Records contained in a dataset
- - -

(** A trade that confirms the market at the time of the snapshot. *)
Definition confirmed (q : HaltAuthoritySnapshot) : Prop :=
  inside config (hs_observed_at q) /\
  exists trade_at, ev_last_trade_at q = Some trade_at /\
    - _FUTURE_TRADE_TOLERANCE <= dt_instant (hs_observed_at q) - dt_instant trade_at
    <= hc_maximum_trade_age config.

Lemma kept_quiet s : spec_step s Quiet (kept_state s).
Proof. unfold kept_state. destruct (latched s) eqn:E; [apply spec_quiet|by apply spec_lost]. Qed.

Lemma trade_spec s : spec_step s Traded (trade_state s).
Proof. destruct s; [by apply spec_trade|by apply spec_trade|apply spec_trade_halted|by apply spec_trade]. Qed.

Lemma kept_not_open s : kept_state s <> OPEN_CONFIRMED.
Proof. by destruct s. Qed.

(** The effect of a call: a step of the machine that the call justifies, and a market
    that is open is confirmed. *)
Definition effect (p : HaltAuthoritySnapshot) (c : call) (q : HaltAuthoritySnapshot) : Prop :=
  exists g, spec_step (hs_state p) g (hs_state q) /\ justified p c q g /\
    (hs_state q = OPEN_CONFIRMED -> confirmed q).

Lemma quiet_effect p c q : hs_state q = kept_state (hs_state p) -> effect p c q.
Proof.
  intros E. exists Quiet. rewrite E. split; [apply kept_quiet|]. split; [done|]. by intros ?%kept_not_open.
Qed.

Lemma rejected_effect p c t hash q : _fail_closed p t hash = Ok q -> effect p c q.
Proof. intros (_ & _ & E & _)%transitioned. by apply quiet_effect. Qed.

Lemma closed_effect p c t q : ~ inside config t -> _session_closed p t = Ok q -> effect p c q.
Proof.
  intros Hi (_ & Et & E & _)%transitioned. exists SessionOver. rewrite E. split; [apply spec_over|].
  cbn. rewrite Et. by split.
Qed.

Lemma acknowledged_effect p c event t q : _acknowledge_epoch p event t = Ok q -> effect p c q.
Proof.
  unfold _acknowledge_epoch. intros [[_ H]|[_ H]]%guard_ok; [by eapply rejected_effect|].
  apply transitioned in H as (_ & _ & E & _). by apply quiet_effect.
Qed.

- - -

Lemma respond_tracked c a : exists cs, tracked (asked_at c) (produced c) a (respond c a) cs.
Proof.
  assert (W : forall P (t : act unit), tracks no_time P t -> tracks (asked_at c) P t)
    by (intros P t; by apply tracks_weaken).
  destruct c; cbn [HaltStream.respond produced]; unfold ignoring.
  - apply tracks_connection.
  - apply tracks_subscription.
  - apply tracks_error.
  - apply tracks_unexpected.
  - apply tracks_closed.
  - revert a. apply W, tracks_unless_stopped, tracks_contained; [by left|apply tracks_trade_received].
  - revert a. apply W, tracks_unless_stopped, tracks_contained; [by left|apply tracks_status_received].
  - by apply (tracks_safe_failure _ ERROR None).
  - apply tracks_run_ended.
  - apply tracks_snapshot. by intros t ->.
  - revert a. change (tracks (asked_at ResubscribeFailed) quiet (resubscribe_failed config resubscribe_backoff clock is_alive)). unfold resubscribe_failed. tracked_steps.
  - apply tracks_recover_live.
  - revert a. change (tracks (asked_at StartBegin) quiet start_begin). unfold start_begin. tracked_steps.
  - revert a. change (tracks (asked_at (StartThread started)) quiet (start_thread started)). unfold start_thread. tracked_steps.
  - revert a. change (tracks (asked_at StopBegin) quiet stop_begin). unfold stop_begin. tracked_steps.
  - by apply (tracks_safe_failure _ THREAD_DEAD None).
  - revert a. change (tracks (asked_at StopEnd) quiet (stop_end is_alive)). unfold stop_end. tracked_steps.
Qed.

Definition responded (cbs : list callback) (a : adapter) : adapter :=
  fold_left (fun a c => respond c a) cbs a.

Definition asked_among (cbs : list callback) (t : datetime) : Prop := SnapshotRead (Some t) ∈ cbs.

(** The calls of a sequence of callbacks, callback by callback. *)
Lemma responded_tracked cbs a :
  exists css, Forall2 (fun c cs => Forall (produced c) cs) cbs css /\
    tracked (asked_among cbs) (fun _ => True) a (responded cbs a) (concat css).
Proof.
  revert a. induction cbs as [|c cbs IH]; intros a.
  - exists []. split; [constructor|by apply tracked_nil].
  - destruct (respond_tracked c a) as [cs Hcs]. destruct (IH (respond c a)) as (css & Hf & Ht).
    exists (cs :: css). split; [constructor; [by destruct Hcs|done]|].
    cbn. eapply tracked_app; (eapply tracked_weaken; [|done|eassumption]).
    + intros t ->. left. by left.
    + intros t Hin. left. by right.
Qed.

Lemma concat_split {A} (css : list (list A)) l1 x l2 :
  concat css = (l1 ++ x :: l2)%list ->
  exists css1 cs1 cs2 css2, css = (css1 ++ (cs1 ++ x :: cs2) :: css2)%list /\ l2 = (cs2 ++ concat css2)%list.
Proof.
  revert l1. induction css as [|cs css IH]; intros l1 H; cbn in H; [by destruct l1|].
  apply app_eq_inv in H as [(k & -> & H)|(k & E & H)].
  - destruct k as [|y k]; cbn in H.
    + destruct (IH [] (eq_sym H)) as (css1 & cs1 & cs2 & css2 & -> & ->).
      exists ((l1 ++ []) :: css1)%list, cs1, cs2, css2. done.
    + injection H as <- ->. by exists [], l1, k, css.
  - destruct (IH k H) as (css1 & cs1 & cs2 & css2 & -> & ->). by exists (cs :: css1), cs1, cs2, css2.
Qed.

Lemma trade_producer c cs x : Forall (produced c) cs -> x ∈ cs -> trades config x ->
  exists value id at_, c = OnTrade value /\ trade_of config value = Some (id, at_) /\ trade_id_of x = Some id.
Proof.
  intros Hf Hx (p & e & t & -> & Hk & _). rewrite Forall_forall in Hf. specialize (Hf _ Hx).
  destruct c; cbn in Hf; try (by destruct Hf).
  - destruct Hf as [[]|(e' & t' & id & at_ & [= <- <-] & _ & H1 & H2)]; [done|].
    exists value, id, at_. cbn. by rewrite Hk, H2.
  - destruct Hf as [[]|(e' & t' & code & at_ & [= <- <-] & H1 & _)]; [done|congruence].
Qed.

- - -

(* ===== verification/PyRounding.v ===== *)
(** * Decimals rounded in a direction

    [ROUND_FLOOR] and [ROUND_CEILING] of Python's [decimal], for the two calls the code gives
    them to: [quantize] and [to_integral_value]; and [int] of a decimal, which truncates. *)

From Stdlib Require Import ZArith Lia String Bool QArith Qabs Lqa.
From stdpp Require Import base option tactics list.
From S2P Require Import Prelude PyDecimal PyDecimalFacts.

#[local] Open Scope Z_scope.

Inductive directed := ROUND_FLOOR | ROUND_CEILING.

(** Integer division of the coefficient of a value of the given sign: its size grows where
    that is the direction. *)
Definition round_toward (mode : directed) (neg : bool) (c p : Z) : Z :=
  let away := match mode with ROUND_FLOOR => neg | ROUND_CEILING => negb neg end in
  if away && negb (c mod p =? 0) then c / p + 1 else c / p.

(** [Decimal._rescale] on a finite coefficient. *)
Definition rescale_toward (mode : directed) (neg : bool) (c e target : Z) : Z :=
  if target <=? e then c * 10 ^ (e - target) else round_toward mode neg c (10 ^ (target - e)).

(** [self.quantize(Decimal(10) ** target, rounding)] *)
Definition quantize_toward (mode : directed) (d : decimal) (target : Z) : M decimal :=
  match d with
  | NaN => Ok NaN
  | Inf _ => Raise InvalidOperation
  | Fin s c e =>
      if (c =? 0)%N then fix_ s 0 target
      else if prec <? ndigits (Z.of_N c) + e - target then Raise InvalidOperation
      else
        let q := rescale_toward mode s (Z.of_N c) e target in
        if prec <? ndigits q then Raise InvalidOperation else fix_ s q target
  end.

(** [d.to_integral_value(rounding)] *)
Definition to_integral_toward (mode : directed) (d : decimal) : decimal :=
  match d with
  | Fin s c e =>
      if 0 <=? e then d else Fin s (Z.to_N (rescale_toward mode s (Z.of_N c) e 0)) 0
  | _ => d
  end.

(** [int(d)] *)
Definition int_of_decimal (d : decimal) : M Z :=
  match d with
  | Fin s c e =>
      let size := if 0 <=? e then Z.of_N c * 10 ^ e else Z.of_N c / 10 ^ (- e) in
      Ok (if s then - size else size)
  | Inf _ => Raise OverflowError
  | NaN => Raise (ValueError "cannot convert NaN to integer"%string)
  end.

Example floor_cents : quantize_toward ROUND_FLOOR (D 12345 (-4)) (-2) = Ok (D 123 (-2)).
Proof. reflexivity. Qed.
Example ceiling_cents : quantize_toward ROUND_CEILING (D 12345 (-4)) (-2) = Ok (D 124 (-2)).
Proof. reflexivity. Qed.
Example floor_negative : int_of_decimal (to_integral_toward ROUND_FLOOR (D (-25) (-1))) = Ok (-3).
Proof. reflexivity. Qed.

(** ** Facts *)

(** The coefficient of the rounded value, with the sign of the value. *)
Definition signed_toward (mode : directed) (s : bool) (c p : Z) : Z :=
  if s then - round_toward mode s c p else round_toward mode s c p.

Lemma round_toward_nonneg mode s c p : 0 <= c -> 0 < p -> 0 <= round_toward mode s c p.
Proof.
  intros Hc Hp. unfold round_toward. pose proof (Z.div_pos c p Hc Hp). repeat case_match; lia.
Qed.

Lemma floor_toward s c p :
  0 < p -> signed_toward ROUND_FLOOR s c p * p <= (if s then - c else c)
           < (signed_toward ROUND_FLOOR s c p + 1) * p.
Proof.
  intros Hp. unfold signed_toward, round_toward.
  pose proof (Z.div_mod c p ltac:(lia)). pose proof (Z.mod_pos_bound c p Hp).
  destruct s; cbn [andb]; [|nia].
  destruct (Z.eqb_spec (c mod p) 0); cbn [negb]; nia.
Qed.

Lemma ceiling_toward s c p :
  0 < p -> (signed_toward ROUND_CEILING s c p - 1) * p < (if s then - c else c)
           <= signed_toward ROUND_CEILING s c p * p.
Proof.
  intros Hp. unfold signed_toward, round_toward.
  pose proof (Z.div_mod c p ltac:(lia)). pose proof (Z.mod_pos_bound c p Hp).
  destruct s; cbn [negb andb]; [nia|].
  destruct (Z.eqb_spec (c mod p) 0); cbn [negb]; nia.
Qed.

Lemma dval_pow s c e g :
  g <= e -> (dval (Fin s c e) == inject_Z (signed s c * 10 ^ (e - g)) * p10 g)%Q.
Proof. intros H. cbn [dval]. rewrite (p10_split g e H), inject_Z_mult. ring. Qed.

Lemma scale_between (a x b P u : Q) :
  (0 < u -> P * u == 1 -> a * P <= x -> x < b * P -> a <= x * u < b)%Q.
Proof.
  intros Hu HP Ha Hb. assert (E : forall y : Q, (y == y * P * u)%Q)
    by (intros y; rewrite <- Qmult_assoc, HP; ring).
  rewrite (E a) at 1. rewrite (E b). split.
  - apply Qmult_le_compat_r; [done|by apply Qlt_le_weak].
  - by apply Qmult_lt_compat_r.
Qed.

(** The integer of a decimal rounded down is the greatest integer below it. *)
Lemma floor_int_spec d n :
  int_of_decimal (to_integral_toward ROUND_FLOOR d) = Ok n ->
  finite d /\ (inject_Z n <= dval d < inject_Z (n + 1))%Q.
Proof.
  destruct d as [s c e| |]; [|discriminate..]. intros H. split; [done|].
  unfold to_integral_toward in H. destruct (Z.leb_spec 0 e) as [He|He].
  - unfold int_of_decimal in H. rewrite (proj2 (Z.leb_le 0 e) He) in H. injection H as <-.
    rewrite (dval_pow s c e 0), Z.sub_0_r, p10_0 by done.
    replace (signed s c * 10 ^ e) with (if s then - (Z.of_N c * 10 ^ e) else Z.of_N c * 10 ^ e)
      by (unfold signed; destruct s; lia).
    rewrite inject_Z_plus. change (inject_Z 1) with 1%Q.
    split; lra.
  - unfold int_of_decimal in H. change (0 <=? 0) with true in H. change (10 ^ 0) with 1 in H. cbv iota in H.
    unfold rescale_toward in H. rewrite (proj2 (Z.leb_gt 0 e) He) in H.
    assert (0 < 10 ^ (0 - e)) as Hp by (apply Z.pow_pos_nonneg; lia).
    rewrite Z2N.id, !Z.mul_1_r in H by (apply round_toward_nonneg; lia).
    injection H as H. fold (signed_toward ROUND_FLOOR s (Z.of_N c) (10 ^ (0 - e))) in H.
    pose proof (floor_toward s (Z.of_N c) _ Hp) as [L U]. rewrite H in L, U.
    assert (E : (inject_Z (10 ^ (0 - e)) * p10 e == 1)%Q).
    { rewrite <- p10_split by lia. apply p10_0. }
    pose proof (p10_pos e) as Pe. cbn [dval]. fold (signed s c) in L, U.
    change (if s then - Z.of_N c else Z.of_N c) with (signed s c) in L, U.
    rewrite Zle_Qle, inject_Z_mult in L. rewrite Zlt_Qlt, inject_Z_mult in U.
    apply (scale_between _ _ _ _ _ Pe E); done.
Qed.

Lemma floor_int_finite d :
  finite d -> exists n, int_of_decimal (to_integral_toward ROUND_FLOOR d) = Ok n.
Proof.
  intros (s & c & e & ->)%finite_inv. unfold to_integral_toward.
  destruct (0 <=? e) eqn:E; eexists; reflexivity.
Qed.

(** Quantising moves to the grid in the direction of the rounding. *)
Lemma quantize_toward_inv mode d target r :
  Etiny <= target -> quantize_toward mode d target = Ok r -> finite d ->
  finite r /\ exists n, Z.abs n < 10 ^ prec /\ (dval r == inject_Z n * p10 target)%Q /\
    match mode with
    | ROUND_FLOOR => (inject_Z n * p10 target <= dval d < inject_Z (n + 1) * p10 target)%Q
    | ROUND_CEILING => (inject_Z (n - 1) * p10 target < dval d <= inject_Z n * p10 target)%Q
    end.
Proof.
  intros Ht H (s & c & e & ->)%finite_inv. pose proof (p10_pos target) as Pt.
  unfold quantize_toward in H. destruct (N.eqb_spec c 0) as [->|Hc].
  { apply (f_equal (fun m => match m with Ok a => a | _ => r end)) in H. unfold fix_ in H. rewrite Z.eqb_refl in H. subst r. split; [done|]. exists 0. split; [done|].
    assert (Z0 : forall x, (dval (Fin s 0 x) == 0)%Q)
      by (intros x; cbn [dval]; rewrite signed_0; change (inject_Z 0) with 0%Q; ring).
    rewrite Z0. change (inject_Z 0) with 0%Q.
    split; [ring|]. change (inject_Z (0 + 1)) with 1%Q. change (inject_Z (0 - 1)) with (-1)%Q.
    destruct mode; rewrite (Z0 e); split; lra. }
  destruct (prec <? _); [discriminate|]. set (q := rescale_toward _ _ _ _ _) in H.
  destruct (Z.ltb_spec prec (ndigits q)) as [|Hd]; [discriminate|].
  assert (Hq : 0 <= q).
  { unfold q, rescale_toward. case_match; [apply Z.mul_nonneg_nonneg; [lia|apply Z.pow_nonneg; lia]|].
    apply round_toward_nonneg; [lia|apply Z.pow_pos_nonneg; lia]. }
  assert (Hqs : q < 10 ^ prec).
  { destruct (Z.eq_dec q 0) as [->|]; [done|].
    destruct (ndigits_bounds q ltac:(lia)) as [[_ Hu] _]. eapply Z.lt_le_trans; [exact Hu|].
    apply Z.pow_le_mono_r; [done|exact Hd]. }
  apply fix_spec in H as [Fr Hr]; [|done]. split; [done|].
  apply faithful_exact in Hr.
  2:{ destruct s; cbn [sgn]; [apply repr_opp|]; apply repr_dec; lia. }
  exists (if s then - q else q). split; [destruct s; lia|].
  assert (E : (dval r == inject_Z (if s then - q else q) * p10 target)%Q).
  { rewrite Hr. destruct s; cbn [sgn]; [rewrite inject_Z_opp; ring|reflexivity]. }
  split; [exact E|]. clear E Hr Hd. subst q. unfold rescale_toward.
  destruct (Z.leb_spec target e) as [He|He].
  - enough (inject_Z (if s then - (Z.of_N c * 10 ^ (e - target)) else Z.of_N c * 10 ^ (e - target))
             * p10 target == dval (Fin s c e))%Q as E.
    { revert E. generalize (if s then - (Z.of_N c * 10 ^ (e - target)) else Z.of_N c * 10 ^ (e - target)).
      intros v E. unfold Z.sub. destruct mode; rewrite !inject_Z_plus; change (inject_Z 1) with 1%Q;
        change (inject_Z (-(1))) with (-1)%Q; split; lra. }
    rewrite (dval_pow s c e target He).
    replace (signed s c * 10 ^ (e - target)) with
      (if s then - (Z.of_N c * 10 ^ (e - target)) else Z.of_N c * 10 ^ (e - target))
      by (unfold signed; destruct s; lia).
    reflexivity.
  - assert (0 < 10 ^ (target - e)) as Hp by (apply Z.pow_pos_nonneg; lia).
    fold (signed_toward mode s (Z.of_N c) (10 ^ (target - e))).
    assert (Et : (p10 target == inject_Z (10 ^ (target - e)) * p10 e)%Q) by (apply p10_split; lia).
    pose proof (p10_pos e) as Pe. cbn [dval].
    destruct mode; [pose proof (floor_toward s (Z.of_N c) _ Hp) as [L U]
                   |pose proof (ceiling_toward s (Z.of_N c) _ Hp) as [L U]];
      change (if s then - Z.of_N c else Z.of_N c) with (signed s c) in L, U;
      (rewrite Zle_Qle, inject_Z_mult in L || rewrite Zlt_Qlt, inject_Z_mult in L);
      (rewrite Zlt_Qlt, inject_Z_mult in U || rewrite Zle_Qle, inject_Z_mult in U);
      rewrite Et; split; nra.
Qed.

- - -

Using the data above, show each line where "code" occurs.

  - destruct Hf as [[]|(e' & t' & code & at_ & [= <- <-] & H1 & _)]; [done|congruence].
    [ROUND_FLOOR] and [ROUND_CEILING] of Python's [decimal], for the two calls the code gives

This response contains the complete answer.